--- AVAILABLE DATA Enclosed Below ---

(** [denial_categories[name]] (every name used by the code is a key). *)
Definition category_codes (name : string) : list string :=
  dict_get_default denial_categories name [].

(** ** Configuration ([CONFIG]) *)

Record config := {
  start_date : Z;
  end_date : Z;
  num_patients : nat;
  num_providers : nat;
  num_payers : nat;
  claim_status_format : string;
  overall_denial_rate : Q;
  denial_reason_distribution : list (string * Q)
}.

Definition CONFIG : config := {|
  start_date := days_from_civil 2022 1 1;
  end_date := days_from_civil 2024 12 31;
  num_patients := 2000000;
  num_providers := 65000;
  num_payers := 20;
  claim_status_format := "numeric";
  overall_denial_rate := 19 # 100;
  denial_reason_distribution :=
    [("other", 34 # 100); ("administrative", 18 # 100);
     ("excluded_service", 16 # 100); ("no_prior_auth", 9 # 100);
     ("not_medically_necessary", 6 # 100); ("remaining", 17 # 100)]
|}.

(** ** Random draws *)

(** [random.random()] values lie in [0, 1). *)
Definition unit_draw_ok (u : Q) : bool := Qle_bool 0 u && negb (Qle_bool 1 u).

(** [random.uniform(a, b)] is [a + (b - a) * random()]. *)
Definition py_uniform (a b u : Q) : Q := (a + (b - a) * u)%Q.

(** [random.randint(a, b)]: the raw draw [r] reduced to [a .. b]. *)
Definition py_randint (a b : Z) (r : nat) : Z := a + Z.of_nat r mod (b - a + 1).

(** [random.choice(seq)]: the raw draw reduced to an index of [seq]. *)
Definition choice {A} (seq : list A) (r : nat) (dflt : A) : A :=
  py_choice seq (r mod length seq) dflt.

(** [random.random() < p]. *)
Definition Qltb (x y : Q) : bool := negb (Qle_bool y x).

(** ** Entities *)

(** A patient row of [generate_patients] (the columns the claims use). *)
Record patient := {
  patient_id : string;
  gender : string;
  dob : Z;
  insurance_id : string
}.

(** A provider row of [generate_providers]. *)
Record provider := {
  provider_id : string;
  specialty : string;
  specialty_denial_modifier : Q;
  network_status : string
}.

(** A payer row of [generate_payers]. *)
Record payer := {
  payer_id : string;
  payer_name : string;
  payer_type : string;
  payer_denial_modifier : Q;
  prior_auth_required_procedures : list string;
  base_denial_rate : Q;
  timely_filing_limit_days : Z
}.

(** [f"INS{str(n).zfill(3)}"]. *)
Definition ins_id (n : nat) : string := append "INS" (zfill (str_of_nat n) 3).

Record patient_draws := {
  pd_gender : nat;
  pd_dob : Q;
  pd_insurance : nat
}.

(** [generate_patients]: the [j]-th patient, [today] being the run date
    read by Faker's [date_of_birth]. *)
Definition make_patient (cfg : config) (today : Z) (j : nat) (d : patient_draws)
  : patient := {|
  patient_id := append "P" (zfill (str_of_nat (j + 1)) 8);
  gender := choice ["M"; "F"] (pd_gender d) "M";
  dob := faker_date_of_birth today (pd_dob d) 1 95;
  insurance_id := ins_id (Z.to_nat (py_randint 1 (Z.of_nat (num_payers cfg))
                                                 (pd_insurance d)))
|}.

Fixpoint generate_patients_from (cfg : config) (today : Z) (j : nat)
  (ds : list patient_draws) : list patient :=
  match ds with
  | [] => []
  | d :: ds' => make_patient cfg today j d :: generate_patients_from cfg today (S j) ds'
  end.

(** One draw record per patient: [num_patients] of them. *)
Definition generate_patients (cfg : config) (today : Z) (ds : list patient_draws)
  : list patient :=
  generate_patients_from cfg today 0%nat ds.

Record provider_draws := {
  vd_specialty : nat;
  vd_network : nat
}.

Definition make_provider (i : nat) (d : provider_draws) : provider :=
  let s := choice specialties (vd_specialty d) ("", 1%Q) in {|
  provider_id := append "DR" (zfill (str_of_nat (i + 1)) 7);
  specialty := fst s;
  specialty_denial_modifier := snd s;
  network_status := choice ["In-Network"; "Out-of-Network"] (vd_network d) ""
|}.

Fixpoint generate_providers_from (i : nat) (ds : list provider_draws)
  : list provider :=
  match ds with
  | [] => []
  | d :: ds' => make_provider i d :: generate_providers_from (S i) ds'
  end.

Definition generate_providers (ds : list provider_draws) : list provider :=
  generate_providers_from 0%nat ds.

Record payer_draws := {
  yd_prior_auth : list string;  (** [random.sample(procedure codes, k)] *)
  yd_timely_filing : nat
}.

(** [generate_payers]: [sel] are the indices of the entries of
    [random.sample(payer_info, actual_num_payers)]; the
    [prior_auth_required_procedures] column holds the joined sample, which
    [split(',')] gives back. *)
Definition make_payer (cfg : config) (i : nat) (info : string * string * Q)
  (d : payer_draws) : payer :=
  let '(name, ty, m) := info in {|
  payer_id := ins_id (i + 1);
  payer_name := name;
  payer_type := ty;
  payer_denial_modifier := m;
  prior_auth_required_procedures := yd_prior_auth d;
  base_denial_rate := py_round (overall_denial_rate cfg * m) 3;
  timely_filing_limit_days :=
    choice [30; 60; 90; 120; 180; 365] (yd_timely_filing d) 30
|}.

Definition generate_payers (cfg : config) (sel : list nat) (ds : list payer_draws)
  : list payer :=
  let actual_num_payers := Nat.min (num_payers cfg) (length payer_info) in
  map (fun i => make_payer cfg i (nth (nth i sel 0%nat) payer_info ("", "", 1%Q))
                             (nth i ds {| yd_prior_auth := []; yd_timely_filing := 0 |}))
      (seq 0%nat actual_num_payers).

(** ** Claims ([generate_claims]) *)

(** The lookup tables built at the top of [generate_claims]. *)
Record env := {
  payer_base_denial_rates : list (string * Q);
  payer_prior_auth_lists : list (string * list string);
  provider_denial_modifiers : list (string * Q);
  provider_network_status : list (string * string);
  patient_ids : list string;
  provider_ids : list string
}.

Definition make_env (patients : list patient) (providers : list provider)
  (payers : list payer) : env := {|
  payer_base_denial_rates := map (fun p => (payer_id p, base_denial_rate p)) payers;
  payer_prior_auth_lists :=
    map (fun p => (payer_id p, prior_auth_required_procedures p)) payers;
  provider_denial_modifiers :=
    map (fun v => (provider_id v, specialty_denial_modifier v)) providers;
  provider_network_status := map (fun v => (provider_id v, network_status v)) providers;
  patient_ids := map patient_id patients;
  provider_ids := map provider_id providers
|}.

--- End of Enclosed AVAILABLE DATA ---
--- AVAILABLE DATA Enclosed Below ---

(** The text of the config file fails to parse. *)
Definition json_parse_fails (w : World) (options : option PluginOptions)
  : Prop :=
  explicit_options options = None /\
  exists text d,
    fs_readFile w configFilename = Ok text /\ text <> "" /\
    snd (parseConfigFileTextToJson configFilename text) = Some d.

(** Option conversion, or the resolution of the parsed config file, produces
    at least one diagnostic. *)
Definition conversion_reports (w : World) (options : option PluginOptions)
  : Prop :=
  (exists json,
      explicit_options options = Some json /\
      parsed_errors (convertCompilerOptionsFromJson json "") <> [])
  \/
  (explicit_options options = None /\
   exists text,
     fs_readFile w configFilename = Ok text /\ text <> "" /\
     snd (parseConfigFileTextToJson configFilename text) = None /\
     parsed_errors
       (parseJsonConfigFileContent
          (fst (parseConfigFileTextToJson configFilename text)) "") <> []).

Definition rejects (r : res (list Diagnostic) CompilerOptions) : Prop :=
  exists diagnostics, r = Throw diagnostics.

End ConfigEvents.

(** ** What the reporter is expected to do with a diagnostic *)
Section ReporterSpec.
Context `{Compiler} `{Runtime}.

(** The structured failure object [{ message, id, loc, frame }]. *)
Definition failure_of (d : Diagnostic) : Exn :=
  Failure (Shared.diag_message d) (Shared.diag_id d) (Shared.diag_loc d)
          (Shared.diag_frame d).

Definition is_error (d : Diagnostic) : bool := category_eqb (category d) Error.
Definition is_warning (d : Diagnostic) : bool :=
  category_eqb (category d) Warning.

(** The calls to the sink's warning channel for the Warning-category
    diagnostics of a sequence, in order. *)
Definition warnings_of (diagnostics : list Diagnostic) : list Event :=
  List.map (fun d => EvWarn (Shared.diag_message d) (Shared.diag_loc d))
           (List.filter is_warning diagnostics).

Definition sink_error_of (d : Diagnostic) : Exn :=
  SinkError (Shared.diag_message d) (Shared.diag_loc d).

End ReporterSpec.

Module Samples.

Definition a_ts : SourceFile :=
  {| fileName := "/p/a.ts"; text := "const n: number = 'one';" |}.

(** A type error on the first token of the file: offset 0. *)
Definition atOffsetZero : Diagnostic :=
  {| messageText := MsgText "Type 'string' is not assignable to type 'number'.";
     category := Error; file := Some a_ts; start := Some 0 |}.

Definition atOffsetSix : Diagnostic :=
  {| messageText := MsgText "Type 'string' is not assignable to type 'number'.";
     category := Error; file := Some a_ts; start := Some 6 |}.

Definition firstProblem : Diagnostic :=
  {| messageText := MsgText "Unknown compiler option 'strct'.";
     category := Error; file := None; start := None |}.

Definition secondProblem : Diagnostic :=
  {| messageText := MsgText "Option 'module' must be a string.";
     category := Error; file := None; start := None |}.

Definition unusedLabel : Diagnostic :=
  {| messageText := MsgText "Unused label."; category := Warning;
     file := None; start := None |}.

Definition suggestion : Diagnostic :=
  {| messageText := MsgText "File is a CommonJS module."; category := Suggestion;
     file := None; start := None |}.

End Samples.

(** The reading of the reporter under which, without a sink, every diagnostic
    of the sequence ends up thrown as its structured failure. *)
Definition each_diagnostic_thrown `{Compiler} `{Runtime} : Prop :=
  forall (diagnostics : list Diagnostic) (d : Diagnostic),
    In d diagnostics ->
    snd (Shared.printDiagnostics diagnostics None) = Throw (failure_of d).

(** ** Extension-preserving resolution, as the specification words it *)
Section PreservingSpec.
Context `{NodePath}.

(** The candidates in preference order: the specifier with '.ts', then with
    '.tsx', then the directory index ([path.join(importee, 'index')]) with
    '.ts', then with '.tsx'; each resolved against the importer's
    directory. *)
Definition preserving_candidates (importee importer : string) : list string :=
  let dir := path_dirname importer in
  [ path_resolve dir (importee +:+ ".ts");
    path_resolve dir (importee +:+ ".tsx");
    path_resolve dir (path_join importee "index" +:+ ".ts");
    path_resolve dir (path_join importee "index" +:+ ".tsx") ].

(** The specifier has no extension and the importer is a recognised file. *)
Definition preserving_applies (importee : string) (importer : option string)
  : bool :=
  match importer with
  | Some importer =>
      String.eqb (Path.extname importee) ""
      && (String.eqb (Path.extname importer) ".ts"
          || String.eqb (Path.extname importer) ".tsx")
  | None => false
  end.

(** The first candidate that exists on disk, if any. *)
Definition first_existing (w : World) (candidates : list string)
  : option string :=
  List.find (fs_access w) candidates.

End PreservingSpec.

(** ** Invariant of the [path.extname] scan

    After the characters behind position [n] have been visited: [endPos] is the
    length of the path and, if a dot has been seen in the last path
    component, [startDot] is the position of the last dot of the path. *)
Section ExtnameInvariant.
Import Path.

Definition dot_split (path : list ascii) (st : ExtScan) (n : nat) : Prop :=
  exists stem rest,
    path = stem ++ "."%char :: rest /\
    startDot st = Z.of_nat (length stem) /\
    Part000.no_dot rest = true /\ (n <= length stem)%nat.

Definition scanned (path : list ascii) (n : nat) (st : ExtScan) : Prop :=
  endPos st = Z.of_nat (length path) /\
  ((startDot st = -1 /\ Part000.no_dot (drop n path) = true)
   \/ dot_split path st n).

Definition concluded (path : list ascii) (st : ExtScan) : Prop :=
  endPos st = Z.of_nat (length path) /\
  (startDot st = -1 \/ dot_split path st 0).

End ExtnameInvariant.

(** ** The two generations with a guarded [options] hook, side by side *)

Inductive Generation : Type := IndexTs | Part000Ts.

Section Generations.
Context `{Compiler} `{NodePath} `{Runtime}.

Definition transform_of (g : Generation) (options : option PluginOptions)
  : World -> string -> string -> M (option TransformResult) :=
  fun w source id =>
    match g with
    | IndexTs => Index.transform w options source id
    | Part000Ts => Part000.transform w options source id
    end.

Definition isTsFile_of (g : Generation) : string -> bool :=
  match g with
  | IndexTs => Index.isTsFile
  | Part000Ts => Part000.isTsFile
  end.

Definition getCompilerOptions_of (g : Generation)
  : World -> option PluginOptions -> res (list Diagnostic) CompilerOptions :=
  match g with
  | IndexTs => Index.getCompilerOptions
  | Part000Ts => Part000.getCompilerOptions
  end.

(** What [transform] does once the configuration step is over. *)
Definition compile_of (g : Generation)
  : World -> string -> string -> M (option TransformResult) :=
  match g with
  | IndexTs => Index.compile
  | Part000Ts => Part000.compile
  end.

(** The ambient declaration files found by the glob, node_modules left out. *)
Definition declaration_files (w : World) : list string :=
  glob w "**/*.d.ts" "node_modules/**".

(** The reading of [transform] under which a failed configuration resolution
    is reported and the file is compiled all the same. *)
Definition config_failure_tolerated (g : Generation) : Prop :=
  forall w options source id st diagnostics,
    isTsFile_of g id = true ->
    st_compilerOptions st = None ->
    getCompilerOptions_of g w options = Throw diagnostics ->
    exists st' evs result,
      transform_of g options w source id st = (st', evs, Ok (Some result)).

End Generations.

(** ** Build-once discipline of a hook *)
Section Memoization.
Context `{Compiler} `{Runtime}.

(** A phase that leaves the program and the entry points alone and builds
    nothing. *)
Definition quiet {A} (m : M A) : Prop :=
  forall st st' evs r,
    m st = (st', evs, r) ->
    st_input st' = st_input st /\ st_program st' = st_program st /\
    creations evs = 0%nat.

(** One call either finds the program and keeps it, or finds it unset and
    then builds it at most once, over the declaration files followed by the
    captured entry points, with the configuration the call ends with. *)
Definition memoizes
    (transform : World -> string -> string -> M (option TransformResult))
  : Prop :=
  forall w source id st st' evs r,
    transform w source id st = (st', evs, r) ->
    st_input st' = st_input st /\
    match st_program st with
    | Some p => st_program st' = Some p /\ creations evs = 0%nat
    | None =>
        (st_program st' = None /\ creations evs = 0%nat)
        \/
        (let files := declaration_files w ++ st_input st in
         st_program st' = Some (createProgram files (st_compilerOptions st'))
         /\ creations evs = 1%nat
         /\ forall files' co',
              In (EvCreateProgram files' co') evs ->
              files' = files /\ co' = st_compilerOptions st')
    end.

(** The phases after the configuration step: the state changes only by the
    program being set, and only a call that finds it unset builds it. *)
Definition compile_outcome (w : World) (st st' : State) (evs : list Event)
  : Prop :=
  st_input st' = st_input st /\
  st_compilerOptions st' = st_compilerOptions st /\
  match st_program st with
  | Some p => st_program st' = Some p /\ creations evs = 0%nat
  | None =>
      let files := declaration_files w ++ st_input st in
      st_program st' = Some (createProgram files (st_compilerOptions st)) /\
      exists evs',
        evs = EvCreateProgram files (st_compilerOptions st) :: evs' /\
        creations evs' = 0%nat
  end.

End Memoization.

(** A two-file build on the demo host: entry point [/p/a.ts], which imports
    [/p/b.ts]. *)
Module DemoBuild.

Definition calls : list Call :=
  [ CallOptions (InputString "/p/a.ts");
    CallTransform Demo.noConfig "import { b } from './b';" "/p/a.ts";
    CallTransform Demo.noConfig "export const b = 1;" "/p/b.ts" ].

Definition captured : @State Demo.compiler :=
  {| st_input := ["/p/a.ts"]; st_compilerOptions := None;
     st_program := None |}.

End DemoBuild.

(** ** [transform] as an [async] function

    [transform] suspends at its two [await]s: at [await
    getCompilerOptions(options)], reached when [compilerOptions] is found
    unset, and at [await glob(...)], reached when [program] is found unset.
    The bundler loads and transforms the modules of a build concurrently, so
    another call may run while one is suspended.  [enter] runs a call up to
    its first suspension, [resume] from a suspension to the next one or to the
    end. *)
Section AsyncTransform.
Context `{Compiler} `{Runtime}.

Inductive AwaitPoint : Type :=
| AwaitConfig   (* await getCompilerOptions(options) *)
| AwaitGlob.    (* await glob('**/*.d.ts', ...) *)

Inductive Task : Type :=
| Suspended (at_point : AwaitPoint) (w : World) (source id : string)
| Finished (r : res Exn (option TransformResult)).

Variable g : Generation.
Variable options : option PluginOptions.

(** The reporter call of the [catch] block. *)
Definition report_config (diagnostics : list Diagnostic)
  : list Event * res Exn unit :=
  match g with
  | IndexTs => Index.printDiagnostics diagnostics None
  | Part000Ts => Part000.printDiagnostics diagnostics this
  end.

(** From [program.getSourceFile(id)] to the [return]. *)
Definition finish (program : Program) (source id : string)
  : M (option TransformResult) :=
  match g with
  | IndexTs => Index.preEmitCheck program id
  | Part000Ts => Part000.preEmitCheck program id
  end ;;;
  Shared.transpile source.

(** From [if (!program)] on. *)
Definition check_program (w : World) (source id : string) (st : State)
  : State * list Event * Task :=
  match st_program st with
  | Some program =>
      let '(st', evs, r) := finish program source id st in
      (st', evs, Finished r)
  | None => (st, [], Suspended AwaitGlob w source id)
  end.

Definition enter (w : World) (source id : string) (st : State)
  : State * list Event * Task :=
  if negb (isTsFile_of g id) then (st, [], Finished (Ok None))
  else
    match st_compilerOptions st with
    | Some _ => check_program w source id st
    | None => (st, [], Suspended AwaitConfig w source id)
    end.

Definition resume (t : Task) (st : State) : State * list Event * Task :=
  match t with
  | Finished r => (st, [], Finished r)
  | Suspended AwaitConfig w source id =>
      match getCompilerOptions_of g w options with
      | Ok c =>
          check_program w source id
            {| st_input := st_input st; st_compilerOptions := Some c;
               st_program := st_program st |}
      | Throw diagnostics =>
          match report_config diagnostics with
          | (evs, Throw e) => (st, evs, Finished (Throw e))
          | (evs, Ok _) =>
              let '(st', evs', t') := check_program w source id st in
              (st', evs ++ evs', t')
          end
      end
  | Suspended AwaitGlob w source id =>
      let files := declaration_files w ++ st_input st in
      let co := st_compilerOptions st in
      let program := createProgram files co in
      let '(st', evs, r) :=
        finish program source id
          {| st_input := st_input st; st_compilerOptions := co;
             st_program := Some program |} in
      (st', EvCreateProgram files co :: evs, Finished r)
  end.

--- End of Enclosed AVAILABLE DATA ---
--- AVAILABLE DATA Enclosed Below ---

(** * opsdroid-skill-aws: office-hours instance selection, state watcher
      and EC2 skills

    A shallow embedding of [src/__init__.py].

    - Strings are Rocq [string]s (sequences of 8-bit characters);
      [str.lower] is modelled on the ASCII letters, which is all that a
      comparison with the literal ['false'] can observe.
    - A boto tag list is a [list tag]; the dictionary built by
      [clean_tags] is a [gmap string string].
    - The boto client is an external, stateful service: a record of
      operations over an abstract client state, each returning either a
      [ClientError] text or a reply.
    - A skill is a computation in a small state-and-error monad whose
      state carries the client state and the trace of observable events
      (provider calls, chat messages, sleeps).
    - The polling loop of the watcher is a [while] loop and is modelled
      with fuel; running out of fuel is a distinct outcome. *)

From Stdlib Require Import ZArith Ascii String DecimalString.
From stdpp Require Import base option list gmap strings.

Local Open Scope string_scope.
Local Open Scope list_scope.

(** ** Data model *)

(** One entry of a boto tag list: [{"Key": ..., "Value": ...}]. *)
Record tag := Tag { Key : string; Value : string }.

--- End of Enclosed AVAILABLE DATA ---

## PROBLEM TO SOLVE
Go to the line in the material above that contains "(** [denial_categories[name]] (every" and copy exactly from there through the line that contains "Definition py_uniform (a", stopping after it.

## RESPONSE AREA
(** [denial_categories[name]] (every name used by the code is a key). *)
Definition category_codes (name : string) : list string :=
  dict_get_default denial_categories name [].

(** ** Configuration ([CONFIG]) *)

Record config := {
  start_date : Z;
  end_date : Z;
  num_patients : nat;
  num_providers : nat;
  num_payers : nat;
  claim_status_format : string;
  overall_denial_rate : Q;
  denial_reason_distribution : list (string * Q)
}.

Definition CONFIG : config := {|
  start_date := days_from_civil 2022 1 1;
  end_date := days_from_civil 2024 12 31;
  num_patients := 2000000;
  num_providers := 65000;
  num_payers := 20;
  claim_status_format := "numeric";
  overall_denial_rate := 19 # 100;
  denial_reason_distribution :=
    [("other", 34 # 100); ("administrative", 18 # 100);
     ("excluded_service", 16 # 100); ("no_prior_auth", 9 # 100);
     ("not_medically_necessary", 6 # 100); ("remaining", 17 # 100)]
|}.

(** ** Random draws *)

(** [random.random()] values lie in [0, 1). *)
Definition unit_draw_ok (u : Q) : bool := Qle_bool 0 u && negb (Qle_bool 1 u).

(** [random.uniform(a, b)] is [a + (b - a) * random()]. *)
Definition py_uniform (a b u : Q) : Q := (a + (b - a) * u)%Q.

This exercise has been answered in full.